- EXERCISE
Some entries follow. Reproduce exactly the lines starting at the one with "(c : M A) (k : A" and stopping after the one with "current_address_ := v;".

Records from a data collection
__________________________________________________
Local Open Scope Z_scope.

(** ** Data *)

(** [enum Mode] *)
Inductive Mode := kInactive | kWaitingAddress | kTransfer.

#[global] Instance Mode_eq_dec : EqDecision Mode.
Proof. solve_decision. Defined.

(** [struct Buffer]: [tx] is a [std::string_view], a read-only view that
    the engine never writes through; [rx] is a [string_span], a view of
    fixed size whose elements the engine assigns.  Each is modelled by
    the sequence of bytes it views. *)
Record Buffer := { tx : list byte; rx : list byte }.

(** The part of the SPI peripheral the handlers can observe: the bytes
    waiting in the receive FIFO ([SR & SPI_SR_RXNE] is set while there
    is one) and the number of byte writes to [DR] the transmit side
    accepts before [SR & SPI_SR_TXE] clears. *)
Record Peripheral := { rx_fifo : list byte; tx_room : nat }.

(** The members of the class that the interrupt handlers use. *)
Record Machine := {
  mode_ : Mode;
  current_address_ : Z;      (* uint16_t *)
  buffer_ : Buffer;
  tx_bytes_ : Z;             (* volatile size_t *)
  rx_bytes_ : Z;             (* volatile ssize_t *)
  spi_ : Peripheral
}.

(** What a handler does to the outside world, in program order. *)
Inductive effect :=
| DR_read (b : byte)                  (* a read of [spi_->DR] that gave [b] *)
| DR_write (b : byte)                 (* [WriteRegister(&spi_->DR, b)] *)
| start_call (address : Z)            (* [start_handler_(address)] *)
| end_call (address : Z) (count : Z)  (* [end_handler_(address, count)] *)
| rx_store (index : Z) (b : byte)     (* [buffer_.rx[index] = b] *)
| spi_reinit                          (* [Init()] *)
| led_write (level : bool)            (* [status_led_.write(level)] *)
| wild_store (address : Z) (value : Z). (* a 16 bit store through a pointer
                                          made from an integer *)

(** ** Machine integers of the target (a 32 bit Cortex-M) *)

(** [size_t] arithmetic wraps modulo 2^32. *)
Definition size_t_wrap (z : Z) : Z := z mod 2 ^ 32.

(** [ssize_t] is a signed 32 bit integer.  The increment of it at its
    largest value is undefined in the language; the target's
    load/add/store of the volatile member wraps to the smallest value,
    which is what is written out here. *)
Definition ssize_t_wrap (z : Z) : Z := (z + 2 ^ 31) mod 2 ^ 32 - 2 ^ 31.

(** A [uint8_t] widened to [uint16_t]. *)
Definition u8 (b : byte) : Z := Z.of_N (Byte.to_N b).

(** ** The monad of a handler *)

Definition M (A : Type) : Type := Machine -> A * Machine * list effect.

Definition ret {A} (a : A) : M A := fun m => (a, m, []).

Definition bind {A B} (c : M A) (k : A -> M B) : M B :=
  fun m =>
    let '(a, m1, out1) := c m in
    let '(b, m2, out2) := k a m1 in
    (b, m2, out1 ++ out2).

Notation "x <- c ;; k" := (bind c (fun x => k))
  (at level 100, c at next level, right associativity).
Notation "c ;; k" := (bind c (fun _ => k))
  (at level 100, right associativity).

Definition get {A} (field : Machine -> A) : M A := fun m => (field m, m, []).

Definition emit (e : effect) : M unit := fun m => (tt, m, [e]).

Definition set_mode (v : Mode) : M unit := fun m =>
  (tt, {| mode_ := v; current_address_ := current_address_ m;
          buffer_ := buffer_ m; tx_bytes_ := tx_bytes_ m;
          rx_bytes_ := rx_bytes_ m; spi_ := spi_ m |}, []).

Definition set_current_address (v : Z) : M unit := fun m =>
  (tt, {| mode_ := mode_ m; current_address_ := v;
          buffer_ := buffer_ m; tx_bytes_ := tx_bytes_ m;
          rx_bytes_ := rx_bytes_ m; spi_ := spi_ m |}, []).

Definition set_buffer (v : Buffer) : M unit := fun m =>
  (tt, {| mode_ := mode_ m; current_address_ := current_address_ m;
          buffer_ := v; tx_bytes_ := tx_bytes_ m;
          rx_bytes_ := rx_bytes_ m; spi_ := spi_ m |}, []).

Definition set_tx_bytes (v : Z) : M unit := fun m =>
  (tt, {| mode_ := mode_ m; current_address_ := current_address_ m;
          buffer_ := buffer_ m; tx_bytes_ := v;
          rx_bytes_ := rx_bytes_ m; spi_ := spi_ m |}, []).

Definition set_rx_bytes (v : Z) : M unit := fun m =>
  (tt, {| mode_ := mode_ m; current_address_ := current_address_ m;
          buffer_ := buffer_ m; tx_bytes_ := tx_bytes_ m;
          rx_bytes_ := v; spi_ := spi_ m |}, []).

Definition set_spi (v : Peripheral) : M unit := fun m =>
  (tt, {| mode_ := mode_ m; current_address_ := current_address_ m;
          buffer_ := buffer_ m; tx_bytes_ := tx_bytes_ m;
          rx_bytes_ := rx_bytes_ m; spi_ := v |}, []).

(** The machine a computation leaves and the effects it emits. *)
Definition after {A} (c : M A) (m : Machine) : Machine := snd (fst (c m)).
Definition output {A} (c : M A) (m : Machine) : list effect := snd (c m).

(** ** The handlers *)

Section Engine.

(** The application's start handler: the buffers it hands out for an
    address.  The end handler returns nothing; its invocations are
    recorded as [end_call] effects. *)
Variable start_handler_ : Z -> Buffer.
__________________________________________________
- EXERCISE RESPONSE
Definition bind {A B} (c : M A) (k : A -> M B) : M B :=
  fun m =>
    let '(a, m1, out1) := c m in
    let '(b, m2, out2) := k a m1 in
    (b, m2, out1 ++ out2).

Notation "x <- c ;; k" := (bind c (fun x => k))
  (at level 100, c at next level, right associativity).
Notation "c ;; k" := (bind c (fun _ => k))
  (at level 100, right associativity).

Definition get {A} (field : Machine -> A) : M A := fun m => (field m, m, []).

Definition emit (e : effect) : M unit := fun m => (tt, m, [e]).

Definition set_mode (v : Mode) : M unit := fun m =>
  (tt, {| mode_ := v; current_address_ := current_address_ m;
          buffer_ := buffer_ m; tx_bytes_ := tx_bytes_ m;
          rx_bytes_ := rx_bytes_ m; spi_ := spi_ m |}, []).

Definition set_current_address (v : Z) : M unit := fun m =>
  (tt, {| mode_ := mode_ m; current_address_ := v;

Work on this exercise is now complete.